“The north is still very closed. In China, borders are still 100 per cent closed, Japan probably 90 per cent closed, Taiwan the same. So we’ve seen this disparity in the region and therefore the rest of the globe. The Asia Pacific is falling behind the US and Europe in terms of recovery.”
Booking.com’s recent Travel Confidence Index polled 11,000 travelers across 11 countries in the Asia Pacific about how enthusiastic they felt about traveling internationally and accepting inbound visitors.
India ranked first on the confidence index. Many of India’s keen travellers are coming to Australia, making it now the second most common country of origin for arrivals into Australia behind New Zealand. Before the pandemic, India ranked seventh.

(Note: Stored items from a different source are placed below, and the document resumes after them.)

(** ** The properties *)

(** C23: what dump_bytes feeds to a statistical test. Without arguments it prints
    its usage and returns 1. Given options other than -G, the first that is bad ends it
    with nothing written: with its usage and 0 for -h or -?, with 1 for -T, and with 1
    for a strategy that is not in [strategy_names]: the names of those that take no
    argument, and such beginnings of these as no earlier name of the program's table
    has; so an option that gives its strategy an argument is always refused. If
    none is bad, it initializes its own state as -i asks, and returns 1 exactly when
    that fails. Then it draws, not from that state, but from the global one, which its
    first draw initializes as if there were no configuration: if that fails, it aborts.
    Else it goes on for ever: on any machine whose [write] leaves the process id alone,
    and however its uninitialized buffer was filled, after any number of turns it has
    written exactly what the last strategy named, or 8192 random bytes at a time if
    none was, reads from the stream of the default PRF's generator constructed from
    fresh entropy, never outside its buffer, and at least 8192 bytes a turn; it can
    only wait for draws with the two strategies that reject some. *)
Theorem dump_bytes_stream {W : Type} {OS0 : OS W} {BC : BuildConfig} {PL : Platform} {OL : OSLaws OS0}
    {UN : Uninit} state_addr global_addr fuel turns argc opts (s : process W) :
  (forall bs w, os_getpid (snd (os_write 1 bs w)) = os_getpid w) -> ottery_fatal_handler s = None ->
  (0 < fuel)%nat -> (0 < turns)%nat -> existsb is_G opts = false ->
  let m := dump_main state_addr global_addr fuel turns argc opts s in
  if argc =? 1 then m = Ret (mk_run usage [] (Some 1), s)
  else match first_bad opts with
  | Some r => m = Ret (r, s) /\ is_Some (run_exit r) /\ run_written r = []
  | None =>
      exists err st s1,
        ottery_st_init state_addr zero_state (Some (forced_config s ottery_config_init opts)) s = Ret (err, st, s1) /\
        if negb (err =? 0) then m = Ret (mk_run "" [] (Some 1), s1)
        else exists err' g s2,
          ottery_init global_addr initial_global None s1 = Ret (err', g, s2) /\
          if negb (err' =? 0) then m = Aborted
          else exists q (PS : PrfSpec q) er used,
            resolve_prf None s1 = Some q /\
            entropy_success (Some (cfg_entropy ottery_config_init)) 0 (state_bytes q)
              (ottery_get_entropy_bufsize_ (state_bytes q)) er used /\
            let '(f, param) := strategy_of opts in
            match spec_dump q fuel param turns f
                    (construct (state_bytes q) (output_len q) (prf_out q) (seed_bytes er)) with
            | Some out => Z.of_nat turns * DUMP_MAX_OUTPUT_LEN <= zlen out <= Z.of_nat turns * BUF_LEN /\
                exists s', m = Ret (mk_run "" out None, s')
            | None => m = NoFuel /\ In f [gen_randnum_bytes; range16]
            end
  end.
Proof.
  intros Hw Hh Hf Ht HG m. pose proof (dump_main_ok state_addr global_addr fuel turns argc opts s) as H.
  pose proof (strategy_of_ok opts) as Hc. destruct (strategy_of opts) as [f param]. cbv zeta in H. fold m in H.
  destruct (argc =? 1); [done|]. destruct (first_bad opts) as [r|] eqn:Er; [split; [done|by apply (first_bad_exits opts)]|].
  rewrite HG in H. destruct H as (err & st & s1 & E & Hsp & Em). exists err, st, s1. split; [done|].
  destruct (negb (err =? 0)); [done|].
  destruct (CHECK_INIT_outcome global_addr initial_global s1 eq_refl) as (err' & g & s2 & Ei & Hsp2 & Ec).
  exists err', g, s2. split; [done|]. destruct Hc as [Hp Hc].
  destruct (CHECK_INIT_first global_addr initial_global s1 eq_refl) as
    [(st' & s2' & q & PS & PZ & er & used & E' & _ & Hq & Hok & Hr)|(err2 & st' & s2' & He & _ & _ & Ei' & _)].
  - rewrite E' in Ec. destruct (negb (err' =? 0)).
    { unfold fatal_then in Ec. by rewrite (sp_handler _ _ Hsp2), (sp_handler _ _ Hsp), Hh in Ec. }
    exists q, PS, er, used. split; [done|]. split; [done|].
    rewrite Em, (loop_goes_on (global_ops global_addr) initial_global (mk_global true st') s1 (Some s2'));
      [|by apply global_same_calls|done..].
    pose proof (loop_ok (global_ops global_addr) (global_ready (q := q) global_addr)
      (global_contracts global_addr) (global_ready_rep global_addr) fuel param (global_ready_world global_addr) Hw f Hp
      turns (mk_global true st') _ s2' (conj eq_refl Hr)) as H.
    destruct (spec_dump _ _ _ _ _ _); [done|]. destruct H as [H (a & Ha)]. split; [done|].
    by apply (chunk_none q fuel param f a).
  - unfold ottery_init in Ei. rewrite (bind_Ret _ _ _ _ _ Ei') in Ei. injection Ei as <- <- <-.
    rewrite (proj2 (Z.eqb_neq err2 0) He) in Ec |- *. cbn [negb] in Ec |- *.
    rewrite Em. apply (loop_goes_on (global_ops global_addr) initial_global initial_global s1 None); try done.
    apply global_same_calls_abort. rewrite Ec. unfold fatal_then.
    by rewrite (sp_handler _ _ Hsp2), (sp_handler _ _ Hsp), Hh.
Qed.

(** A concrete machine for the witnesses. Asked for an implementation nobody knows
    and for two strategies, one cut short, it follows the second; an argument is
    refused. *)
Definition err_of {W G} (o : outcome (Z * G * process W)) : option (Z * process W) :=
  match o with Ret (err, _, s) => Some (err, s) | _ => None end.

Definition some_opts : list (ascii * string) :=
  [("i"%char, "rc4"%string); ("s"%char, "u32_o"%string); ("s"%char, "u6"%string)].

Japan seemed content with staying locked down, ranking last on the Travel Confidence Index, and Australia ranked fifth.
Houldsworth said that alternative accommodation such as “homestays and tree houses” had become a key market for Booking.com, which has traditionally focused on hotels.
“People are looking for something unique, something different. Globally, we have about 29 million listings, of which over 6 million are now alternative accommodations versus our core traditional hotel properties.”
Cost and flexibility were the main concern for the pandemic-fatigued travellers, said Houldsworth.
“Flexibility is the key. We’ve seen that globally as a trend. We had our biggest bookings for the upcoming European summer peak but a lot of those bookings were flexible bookings. People are wanting clarity and refund policies. They want to make sure that money is secure.”
Despite an enduring preference for domestic travel, about 40 per cent of Australians expected to travel overseas within the next six months. Five out of the top 10 international destinations for Australian travelers using Booking.com were in Bali.
“Beyond that, we see Singapore, London, Paris and Italy,” said Houldsworth.
Booking Holdings, the site’s parent company, posted a US$857 million net income for the quarter ending June 30, up 99 per cent from the same time last year. Gross travel bookings for the second quarter hit US$34.5 billion, surpassing Wall Street analysts’ expectations of US$32.96 billion.